第十話
昨日あんなことを話してきっと今日から何か準備を始めるんだと寝る前に考えていた。神様とかいう胡散臭い何かとの直接対決。
バトル漫画よろしく殴り合いや推理漫画よろしく頭脳戦なんかを妄想してどうしようかと考えていた。
だがしかし! 夜が明けて昨日脳に刻まれた記憶がなじんできた今僕は山にいた。
富士山や修行を積むとかそんな大層なものでは断じてなくキャンプ場もあればハイキングコースもある。そんなレジャースポットだ。
要は先輩の予定にあった山で遊ぶってことで正直僕は拍子抜けだ。
「いつまでボケっとしているんだ?」
「そうだよ。ここってそんなに意外だった?」
「いやいや。僕らの街からなら山って言えばここだよね」
とりあえず叫びたい。青春っぽい叫びじゃなくて昨日のあれはなんだよ! と全力で突っ込みをいれたい。
でも杼割ちゃんがいては叫べない。
「うん。そうだね」
この同意は僕の心の叫びではなく僕の発言に対してだ。
「後で川に行ってみようよ」
「そうだね」
ここの川は綺麗だ、澄んでいて流れも緩やかなため子供だけで遊んでも許される場所だ。
「行くならまずはテントを張るの手伝え」
と先輩に言われる。
もうひとつ驚きなのは今回泊まりらしい。男の僕や一人暮らしの先輩は問題ないとしても超が付くほどの過保護な杼割ちゃんの父親をどう説得したのかだ。
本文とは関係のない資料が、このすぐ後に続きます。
(* ===== verification/BridgeService.v ===== *)
(** The bridge service ([bridgeservice/bridge.go], [bridgeservice/utils.go]): the parsing of requests, the search for the
    first leaf of the L1 info tree that contains a deposit, the claim proof and the other handlers, the synchronisation
    status and the health derived from it.

    The syncers are the records of operations of [bridge_interfaces.go]; a missing one is [None].  A handler is a function
    from the parameters of a request to a status and a body; bodies are the data behind the JSON, errors carry no text. *)

From Stdlib Require Import Ascii.
From S2P Require Import Prelude Bytes Merkle AgglayerTypes BuildParams Validator Tables ClaimStorage L2GerSync L1InfoTree BridgeSync.

(** ** Numbers and hashes in text ([strconv], [math/big], [encoding/hex], [go-ethereum/common]) *)

Definition chars (s : string) : list ascii := String.list_ascii_of_string s.

Definition hexDigit (c : ascii) : option Z :=
  let n := Z.of_nat (nat_of_ascii c) in
  if (48 <=? n) && (n <=? 57) then Some (n - 48)
  else if (97 <=? n) && (n <=? 102) then Some (n - 87)
  else if (65 <=? n) && (n <=? 70) then Some (n - 55)
  else None.

(** What comes before a character: nothing, a digit or a prefix, an underscore. *)
Inductive prevChar := PrevNone | PrevDigit | PrevUnderscore.

(** Digits of [base]; underscores only between digits, when they are allowed. *)
Fixpoint scanDigits (base : Z) (underscores : bool) (cs : list ascii) (prev : prevChar) (count : nat) (acc : Z) : option (Z * nat) :=
  match cs with
  | [] => match prev with PrevUnderscore => None | _ => Some (acc, count) end
  | c :: cs =>
      if underscores && Ascii.eqb c "_" then
        match prev with PrevDigit => scanDigits base underscores cs PrevUnderscore count acc | _ => None end
      else match hexDigit c with
           | Some d => if d <? base then scanDigits base underscores cs PrevDigit (S count) (acc * base + d) else None
           | None => None
           end
  end.

Definition nonEmptyDigits (r : option (Z * nat)) : option Z :=
  match r with Some (v, S _) => Some v | _ => None end.

Definition decimal (cs : list ascii) : option Z := nonEmptyDigits (scanDigits 10 false cs PrevNone 0 0).

(** [strconv.ParseUint(s, 10, bits)]; every error is one error. *)
Definition ParseUint (s : string) (bits : Z) : option Z :=
  match decimal (chars s) with
  | Some v => if v <? 2 ^ bits then Some v else None
  | None => None
  end.

Definition withSign (parse : list ascii -> option Z) (s : string) : option Z :=
  match chars s with
  | c :: cs => if Ascii.eqb c "-" then Z.opp <$> parse cs else if Ascii.eqb c "+" then parse cs else parse (c :: cs)
  | [] => None
  end.

(** [new(big.Int).SetString(s, 10)]. *)
Definition SetString10 (s : string) : option Z := withSign decimal s.

(** [new(big.Int).SetString(s, 0)]: the base is in the prefix. *)
Definition SetString0 (s : string) : option Z :=
  withSign (fun cs =>
    match cs with
    | z :: cs' =>
        if Ascii.eqb z "0" then
          match cs' with
          | p :: ds =>
              if Ascii.eqb p "b" || Ascii.eqb p "B" then nonEmptyDigits (scanDigits 2 true ds PrevDigit 0 0)
              else if Ascii.eqb p "o" || Ascii.eqb p "O" then nonEmptyDigits (scanDigits 8 true ds PrevDigit 0 0)
              else if Ascii.eqb p "x" || Ascii.eqb p "X" then nonEmptyDigits (scanDigits 16 true ds PrevDigit 0 0)
              else fst <$> scanDigits 8 true cs' PrevDigit 0 0
          | [] => Some 0
          end
        else nonEmptyDigits (scanDigits 10 true cs PrevNone 0 0)
    | [] => None
    end) s.

(** [strconv.ParseBool]. *)
Definition ParseBool (s : string) : option bool :=
  if existsb (String.eqb s) ["1"; "t"; "T"; "TRUE"; "true"; "True"]%string then Some true
  else if existsb (String.eqb s) ["0"; "f"; "F"; "FALSE"; "false"; "False"]%string then Some false
  else None.

Definition isHex (cs : list ascii) : bool := forallb (fun c => negb (is_nil (hexDigit c))) cs.
Definition hexValue (cs : list ascii) : Z := fold_left (fun acc c => acc * 16 + default 0 (hexDigit c)) cs 0.

Definition trim0x (s : string) : list ascii :=
  match chars s with
  | z :: x :: cs => if Ascii.eqb z "0" && Ascii.eqb x "x" then cs else chars s
  | cs => cs
  end.

Definition trim0xX (s : string) : list ascii :=
  match chars s with
  | z :: x :: cs => if Ascii.eqb z "0" && (Ascii.eqb x "x" || Ascii.eqb x "X") then cs else chars s
  | cs => cs
  end.

Definition hexHashLengthWithoutPrefix : nat := 64.

Definition isValidHexHash (s : string) : bool :=
  let hashStr := trim0x s in (length hashStr =? hexHashLengthWithoutPrefix)%nat && isHex hashStr.

(** For a text that [isValidHexHash] accepts. *)
Definition HexToHash (s : string) : Z := hexValue (trim0xX s).

Definition IsHexAddress (s : string) : bool := (length (trim0xX s) =? 2 * AddressLength)%nat && isHex (trim0xX s).
Definition HexToAddress (s : string) : Z := hexValue (trim0xX s).

Fixpoint hexBytes (cs : list ascii) : option (list Z) :=
  match cs with
  | [] => Some []
  | [_] => None
  | a :: b :: cs => x ← hexDigit a; y ← hexDigit b; bs ← hexBytes cs; Some (x * 16 + y :: bs)
  end.

(** ** The syncers ([bridge_interfaces.go]) *)

Inductive svcError :=
| SErrNotFound
| SErrL1NotFound
| SErrBlockNotProcessed
| SErrNoBlock0
| SErrNotOnL1Info
| SErrInconsistentState
| SErrFeeEstimateBadRequest
| SErrFeeEstimateUnavailable
| SErrOther.

Definition finality : Type := Z -> Z -> result svcError (bool * bool).

(** [GetRootByLER] answers a root with the hash of its block. *)
Record Bridger := mkBridger {
  bg_GetProof : Z -> Z -> result svcError (list Z);
  bg_GetRootByLER : Z -> result svcError (Root * Z);
  bg_GetLastRoot : result svcError Root;
  bg_GetBridgesPaged : Z -> Z -> option Z -> list Z -> string -> result svcError (list (BridgeRow * Z) * Z);
  bg_GetTokenMappings : Z -> Z -> string -> result svcError (list TokenMapping * Z);
  bg_GetLegacyTokenMigrations : Z -> Z -> result svcError (list LegacyTokenMigration * Z);
  bg_GetLastReorgEvent : result svcError (Z * Z * Z);
  bg_GetContractDepositCount : result svcError Z;
  bg_GetLastProcessedBlock : result svcError (Z * bool);
  bg_GetLatestNetworkBlock : result svcError Z;
  bg_IsBlockFinalized : finality;
  bg_IsActive : bool;
  bg_GetBridgeByDepositCount : Z -> result svcError (BridgeRow * Z);
  bg_GetBridgesByContent : Z -> Z -> Z -> Z -> Z -> list Z -> result svcError (list (BridgeRow * Z))
}.

Record Claimer := mkClaimer {
  cm_GetClaimsPaged : Z -> Z -> list Z -> option Z -> result svcError (list Claim * Z);
  cm_GetUnsetClaimsPaged : Z -> Z -> option Z -> result svcError (list UnsetClaim * Z);
  cm_GetSetClaimsPaged : Z -> Z -> option Z -> result svcError (list SetClaim * Z);
  cm_GetClaimsByGER : Z -> result svcError (list Claim);
  cm_GetLastProcessedBlock : result svcError (Z * bool);
  cm_IsBlockFinalized : finality
}.

Record L2GERSyncer := mkL2GERSyncer {
  lg_GetFirstGERAfterL1InfoTreeIndex : Z -> result svcError GlobalExitRootInfo;
  lg_GetRemoveGEREvents : option Z -> Z -> result svcError (list RemoveGEREvent);
  lg_GetLastProcessedBlock : result svcError Z;
  lg_IsBlockFinalized : finality
}.

(** [GetInfoByIndex] answers a leaf with the hash of its block. *)
Record L1InfoTreeSyncer := mkL1InfoTreeSyncer {
  lt_GetInfoByIndex : Z -> result svcError (L1InfoLeaf * Z);
  lt_GetInfoByGlobalExitRoot : Z -> result svcError L1InfoLeaf;
  lt_GetRollupExitTreeMerkleProof : Z -> Z -> result svcError (list Z);
  lt_GetLocalExitRoot : Z -> Z -> result svcError Z;
  lt_GetLastInfo : result svcError L1InfoLeaf;
  lt_GetFirstInfo : result svcError L1InfoLeaf;
  lt_GetFirstInfoAfterBlock : Z -> result svcError L1InfoLeaf;
  lt_GetLatestL1InfoLeafUntilBlock : Z -> result svcError L1InfoLeaf;
  lt_GetLastVerifiedBatches : Z -> result svcError VerifyBatches;
  lt_GetFirstVerifiedBatches : Z -> result svcError VerifyBatches;
  lt_GetFirstVerifiedBatchesAfterBlock : Z -> Z -> result svcError VerifyBatches;
  lt_GetFirstL1InfoWithRollupExitRoot : Z -> result svcError L1InfoLeaf;
  lt_GetVerifiedBatchesPaged : Z -> Z -> Z -> result svcError (list (VerifyBatches * option Z) * Z);
  lt_IsActive : bool;
  lt_GetLastProcessedBlock : result svcError Z;
  lt_IsBlockFinalized : finality
}.

Record BridgeService := mkBridgeService {
  sv_networkID : Z;
  sv_l1InfoTree : option L1InfoTreeSyncer;
  sv_injectedGERs : option L2GERSyncer;
  sv_bridgeL1 : option Bridger;
  sv_bridgeL2 : option Bridger;
  sv_claimL1 : option Claimer;
  sv_claimL2 : option Claimer;
  sv_upgradeBlock : Z
}.

Definition mainnetNetworkID : Z := 0.
Definition binarySearchDivider : Z := 2.

(** ** The first leaf of the L1 info tree with a deposit *)

Section Search.
Context (l1 : L1InfoTreeSyncer) (b : Bridger).

(** [None]: more iterations than the fuel. *)
Fixpoint l1BridgeSearch (fuel : nat) (depositCount lowerLimit upperLimit : Z) (bestResult : L1InfoLeaf)
  : option (result svcError L1InfoLeaf) :=
  match fuel with
  | O => None
  | S fuel =>
      if upperLimit <? lowerLimit then Some (Ok bestResult)
      else
        let targetBlock := lowerLimit +u64 (upperLimit -u64 lowerLimit) / binarySearchDivider in
        match lt_GetFirstInfoAfterBlock l1 targetBlock with
        | Err e => Some (Err e)
        | Ok targetInfo =>
            match bg_GetRootByLER b (il_MainnetExitRoot targetInfo) with
            | Err e => Some (Err e)
            | Ok (root, _) =>
                if rt_Index root <? depositCount then l1BridgeSearch fuel depositCount (targetBlock +u64 1) upperLimit bestResult
                else if rt_Index root =? depositCount then Some (Ok targetInfo)
                else l1BridgeSearch fuel depositCount lowerLimit (targetBlock -u64 1) targetInfo
            end
        end
  end.

(** The last leaf to consider and the root that bounds the deposits, with the fallback when the exit root of the last leaf
    is not indexed. *)
Definition l1SearchBound : result svcError (L1InfoLeaf * Root) :=
  let? lastInfo := lt_GetLastInfo l1 in
  match bg_GetRootByLER b (il_MainnetExitRoot lastInfo) with
  | Ok (root, _) => Ok (lastInfo, root)
  | Err _ =>
      let? root := bg_GetLastRoot b in
      if rt_BlockNum root =? 0 then Err SErrNotOnL1Info
      else let? lastInfo := lt_GetLatestL1InfoLeafUntilBlock l1 (rt_BlockNum root) in Ok (lastInfo, root)
  end.

Definition getFirstL1InfoTreeIndexForL1Bridge (fuel : nat) (depositCount : Z) : option (result svcError Z) :=
  match l1SearchBound with
  | Err e => Some (Err e)
  | Ok (lastInfo, root) =>
      if rt_Index root <? depositCount then Some (Err SErrNotOnL1Info)
      else match lt_GetFirstInfo l1 with
           | Err e => Some (Err e)
           | Ok firstInfo =>
               match l1BridgeSearch fuel depositCount (il_BlockNumber firstInfo) (il_BlockNumber lastInfo) lastInfo with
               | None => None
               | Some (Err e) => Some (Err e)
               | Some (Ok info) => Some (Ok (il_L1InfoTreeIndex info))
               end
           end
  end.

Inductive binarySearchAction := binarySearchContinue | binarySearchDone | binarySearchFallback.

Definition isNotFound (e : svcError) : bool := match e with SErrNotFound => true | _ => false end.

Definition binarySearchStep (networkID targetBlock lowerLimit upperLimit depositCount : Z) (best : VerifyBatches)
  : result svcError (VerifyBatches * Z * Z * binarySearchAction) :=
  let? targetVerified := lt_GetFirstVerifiedBatchesAfterBlock l1 networkID targetBlock in
  if upperLimit <? vb_BlockNumber targetVerified then
    if targetBlock =? 0 then Ok (best, lowerLimit, upperLimit, binarySearchDone)
    else Ok (best, lowerLimit, targetBlock -u64 1, binarySearchContinue)
  else
    match bg_GetRootByLER b (vb_ExitRoot targetVerified) with
    | Err e => if isNotFound e then Ok (best, 0, 0, binarySearchFallback) else Err e
    | Ok (root, _) =>
        if rt_Index root <? depositCount then Ok (best, vb_BlockNumber targetVerified +u64 1, upperLimit, binarySearchContinue)
        else if rt_Index root =? depositCount then Ok (targetVerified, lowerLimit, upperLimit, binarySearchDone)
        else if vb_BlockNumber targetVerified =? 0 then Ok (targetVerified, lowerLimit, upperLimit, binarySearchDone)
        else Ok (targetVerified, lowerLimit, vb_BlockNumber targetVerified -u64 1, binarySearchContinue)
    end.

(** [Ok None]: an exit root that is not indexed was met. *)
Fixpoint binarySearch (fuel : nat) (networkID depositCount lowerLimit upperLimit : Z) (bestResult : VerifyBatches)
  : option (result svcError (option VerifyBatches)) :=
  match fuel with
  | O => None
  | S fuel =>
      if upperLimit <? lowerLimit then Some (Ok (Some bestResult))
      else
        let targetBlock := lowerLimit +u64 (upperLimit -u64 lowerLimit) / binarySearchDivider in
        match binarySearchStep networkID targetBlock lowerLimit upperLimit depositCount bestResult with
        | Err e => Some (Err e)
        | Ok (_, _, _, binarySearchFallback) => Some (Ok None)
        | Ok (newBest, _, _, binarySearchDone) => Some (Ok (Some newBest))
        | Ok (newBest, newLower, newUpper, binarySearchContinue) => binarySearch fuel networkID depositCount newLower newUpper newBest
        end
  end.

Definition getFirstVerifiedBatchesForL2DepositCountBinary (fuel : nat) (networkID : Z) (firstVerified lastVerified : VerifyBatches)
    (depositCount : Z) : option (result svcError (option VerifyBatches)) :=
  binarySearch fuel networkID depositCount (vb_BlockNumber firstVerified) (vb_BlockNumber lastVerified) lastVerified.

Fixpoint getFirstVerifiedBatchesForL2DepositCountLinear (fuel : nat) (networkID nextBlock lastBlock depositCount : Z)
  : option (result svcError VerifyBatches) :=
  match fuel with
  | O => None
  | S fuel =>
      if lastBlock <? nextBlock then Some (Err SErrNotOnL1Info)
      else
        match lt_GetFirstVerifiedBatchesAfterBlock l1 networkID nextBlock with
        | Err e => Some (Err e)
        | Ok verified =>
            if lastBlock <? vb_BlockNumber verified then Some (Err SErrNotOnL1Info)
            else
              match bg_GetRootByLER b (vb_ExitRoot verified) with
              | Err e =>
                  if isNotFound e
                  then getFirstVerifiedBatchesForL2DepositCountLinear fuel networkID (vb_BlockNumber verified +u64 1) lastBlock depositCount
                  else Some (Err e)
              | Ok (root, _) =>
                  if depositCount <=? rt_Index root then Some (Ok verified)
                  else getFirstVerifiedBatchesForL2DepositCountLinear fuel networkID (vb_BlockNumber verified +u64 1) lastBlock depositCount
              end
        end
  end.

Definition l2SearchRoot (lastVerified : VerifyBatches) : result svcError Root :=
  match bg_GetRootByLER b (vb_ExitRoot lastVerified) with
  | Ok (root, _) => Ok root
  | Err e => if isNotFound e then bg_GetLastRoot b else Err e
  end.

Definition getFirstL1InfoTreeIndexForL2Bridge (fuel : nat) (networkID depositCount : Z) : option (result svcError Z) :=
  let?? lastVerified := Some (lt_GetLastVerifiedBatches l1 networkID) in
  let?? root := Some (l2SearchRoot lastVerified) in
  if rt_Index root <? depositCount then Some (Err SErrNotOnL1Info)
  else
    let?? firstVerified := Some (lt_GetFirstVerifiedBatches l1 networkID) in
    let?? found := getFirstVerifiedBatchesForL2DepositCountBinary fuel networkID firstVerified lastVerified depositCount in
    let?? bestResult := match found with
      | Some v => Some (Ok v)
      | None => getFirstVerifiedBatchesForL2DepositCountLinear fuel networkID (vb_BlockNumber firstVerified)
                  (vb_BlockNumber lastVerified) depositCount
      end in
    let?? info := Some (lt_GetFirstL1InfoWithRollupExitRoot l1 (vb_RollupExitRoot bestResult)) in
    Some (Ok (il_L1InfoTreeIndex info)).

End Search.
先輩の読みだと彦星に娘がさらわれそうな現状で泊まりを許可するのか?
「おい男手手伝え」
「せめて名前呼んでくれますか?」
と手伝いに駆り出されはするもののさして僕が手伝うことはほとんどない。後は骨をテントに通すだけだった。
テントってこんなに簡単だったか? 進歩したからと言われればそれまでだけど小学校の時はもっと面倒だった気がする、これだけで一時間はかかっていたはずだ。
「後はいいよ。私がやっとくから」
これは先輩の作戦の一環だ。
僕と杼割ちゃんを二人きりにして関係を深めて杼割ちゃんの気持ちがこっちに強くなればその分こっちの方が主人公っぽいとのことで僕に異論があるはずもなくこうして二人になろうとしている。
しかし杼割ちゃんはそんなことを知らない。
「鵲ちゃんも行こうよ。せっかく三人なのに一人だけ仲間はずれは良くないよ」
だからこんなまっとうなことを口にする。
知らないからそりゃそうだと思う。
嫌がらせをされていた時ならともかく仲睦まじくこうしてキャンプをするくらいの仲になったのにそこで先輩をおいて後輩二人だけ遊ぶのは杼割ちゃんじゃなくてもそう思う。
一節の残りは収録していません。